British lawyer Radcliffe had never set foot in British India before this assignment. Yet he was given only five weeks to divide millions of Hindus, Muslims, and Sikhs between the two new dominions
In his analysis of this period, scholar Sayeed Ferdous details how the cycle of violence began with the "Great Calcutta Killing" on 16 August 1946, sparked by the Muslim League's "Direct Action Day."
He describes the violence that ensued as both spontaneous and highly organised, involving grassroots mobilisation that appeared to be legitimised by political leaders. It quickly spread from students to ordinary citizens.
Ferdous observes a similar pattern of calculated brutality emerging two months later in the Noakhali riots in East Bengal.
There, he notes, perpetrators systematically isolated villages to prevent outside interference, while local authorities reportedly sided with their communities. According to his account, the violence was savage, featuring targeted attacks, the extortion of wealthy Hindus, forced conversions, and the widespread abduction and violation of women.
This horrific violence shattered any remaining semblance of inter-communal trust and solidified the belief that Hindus and Muslims could not coexist, making Partition seem inevitable.
As a direct result, unifying peasant movements like Tebhaga and the Tamralipta Jatiya Sarkar, which had previously cut across religious lines, began to weaken.
For many Muslim peasants, the idea of Pakistan transformed from a political concept into a desperate search for protection from such violence. The Muslim League adeptly channelled this fear to secure the rural Muslim vote, leading to its landslide victory in the 1946 Bengal Legislative Assembly election.
At the time of Partition, this left Bengal as the only province where the Muslim League held power alone.
Ignored movements, bhadralok departure, and League contradictions
The ML focused only on Muslim peasants, ignoring other rural struggles like the Tanka movement and the Tamralipta Jatiya Sarkar, which had united Hindus and Muslims against both colonial and landlord rule.
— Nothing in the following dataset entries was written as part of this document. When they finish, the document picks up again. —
(** A release: the first waiter that can be woken leaves the queue with the waker. *)
Lemma winv_pop s a w n w' : WInv s -> clean s -> pc_of a s = PHold \/ (exists m, pc_of a s = PRetry m) ->
  mtasks w = mtasks (mw s) -> wait_queue (inn w) = wait_queue (inn (mw s)) -> release_section w = (w', Some n) ->
  WInv (mkMS w' (<[a := PWake n]> (pcs s)) (panicked s)).
Proof.
  intros I Cl Ha T Q R. apply release_spec in R as (T' & _ & _ & _ & (pre & E & Ln & Pre) & _ & H & _). rewrite Q in E.
  assert (same_view (mw s) w') as V by (apply same_view_eq; congruence).
  assert (forall t, live t w = live t (mw s)) as Lw by (intros; unfold live, upgrade, has_process; by rewrite T).
  set (s' := mkMS _ _ _).
  assert (pc_of a s' = PWake n) as Haw by (unfold s'; by rewrite moved, decide_True).
  assert (forall b m, pc_of b s = PWake m -> pc_of b s' = PWake m) as KW by (intros; apply move_wake; [destruct Ha as [Ha|[? Ha]]; congruence|done]).
  destruct (Cl n) as (b0 & E0 & H0); [rewrite E; set_solver|].
  assert (pc_of b0 s' = pc_of b0 s) as K0 by (unfold s'; rewrite moved; case_decide; [subst b0; destruct Ha as [Ha|[? Ha]], H0; congruence|done]).
  assert (pc_of b0 s' = PTry \/ blocked_task n s') as K1 by (destruct H0 as [H0|H0]; [left|right; exists b0; split; [done|]]; congruence).
  split; cbn [mw s'].
  - apply (move_alive s a (PWake n) w'); [|done|done]. intros t Et _. apply (wi_alive _ I a t Et). destruct Ha as [Ha|[? Ha]]; congruence.
  - intros b. unfold s'. rewrite moved. case_decide as Nab; [done|]. intros Hb. destruct (wi_blocked _ I b Hb) as (t & Et & D). exists t. split; [done|].
    destruct D as [D|[[c Hc%KW]|?]]; [|right; left; eauto|right; right; by apply V]. rewrite E in D.
    apply elem_of_app in D as [D|[->|D]%elem_of_cons]; [|right; left; eauto|by left].
    right; right. apply V. specialize (Pre t D). rewrite Lw in Pre. unfold live in Pre. destruct (wi_alive _ I b t Et) as [U _]; [congruence|]. by rewrite U in Pre.
  - intros r _ Hr. rewrite H in Hr. case_if_in Hr; [injection Hr as <-|done]. destruct K1 as [K1|K1]; [left|right]; eauto.
  - intros _. right. destruct K1 as [K1|K1]; [exists b0; by left|exists a; right; right; eauto].
Qed.

Lemma winv_empty s a w w1 w' : WInv s -> pc_of a s = PHold \/ (exists m, pc_of a s = PRetry m) ->
  mtasks w = mtasks (mw s) -> wait_queue (inn w) = wait_queue (inn (mw s)) -> release_section w = (w1, None) ->
  same_view w1 w' -> mutex w' = mutex w1 ->
  WInv (mkMS w' (<[a := PIdle]> (pcs s)) (panicked s)).
Proof.
  intros I Ha T Q R V1 M. apply release_spec in R as (T' & _ & _ & _ & Q' & H & _ & D).
  assert (same_view (mw s) w1) as V0 by (apply same_view_eq; congruence).
  assert (forall t, live t w = live t (mw s)) as Lw by (intros; unfold live, upgrade, has_process; by rewrite T).
  rewrite Q in D.
  assert (same_view (mw s) w') as V by (intros t; destruct (V1 t) as (-> & -> & ?), (V0 t) as (-> & -> & ?); auto).
  split; cbn [mw]; unfold inn; rewrite ?M; fold (inn w1); rewrite ?Q', ?H; [by apply move_alive| |done|by left].
  intros b. rewrite moved. case_decide as Nab; [done|]. intros Hb. destruct (wi_blocked _ I b Hb) as (t & Et & W). exists t. split; [done|]. right.
  destruct W as [W|[[c Hc]|W]]; [|left; exists c; apply move_wake; [destruct Ha as [Ha|[? Ha]]; congruence|done]|right; by apply V].
  right. apply V. specialize (D t W). rewrite Lw in D. unfold live in D. destruct (wi_alive _ I b t Et) as [U _]; [congruence|]. by rewrite U in D.
Qed.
During Bengal's first partition in 1905, the Hindu bhadraloks stood against the coloniser's decision; they declared it as Bongomatar Ongocched, the severing of Mother Bengal's limb. Interestingly, during the second partition, they advocated for the severing of the same Mother Bengal.
Many Hindu bhadraloks supported partition to remain in Hindu-majority India, leaving Eastern Bengal despite deep economic ties there, and that vacuum was soon filled by the Muslim bhadralok.
The ML used peasant grievances to gain support, but never challenged Muslim landlord power. Its vision of Pakistan promised dignity for Muslims but left the colonial land system intact.
After 1947, many peasants were disappointed that real land reform never came. This betrayal wiped out the Muslim League from East Bengal in the 1954 East Bengal Legislative Assembly Election.
Religion over reform: how the League won and what it left behind
The League succeeded by turning peasant anger into a religious cause, promising unity and justice for Muslims without threatening elite interests. The Second World War, the famine, land loss, and communal violence helped it overshadow class-based movements and dominate the 1946 elections.
The Pakistan movement in Bengal drew on both economic and religious issues. While the ML highlighted real grievances, it offered no deep reforms in East Bengal. Religious identity became the unifying force, and economic change was left behind.
Pakistan was created, but many peasants' dreams of true economic justice went unfulfilled.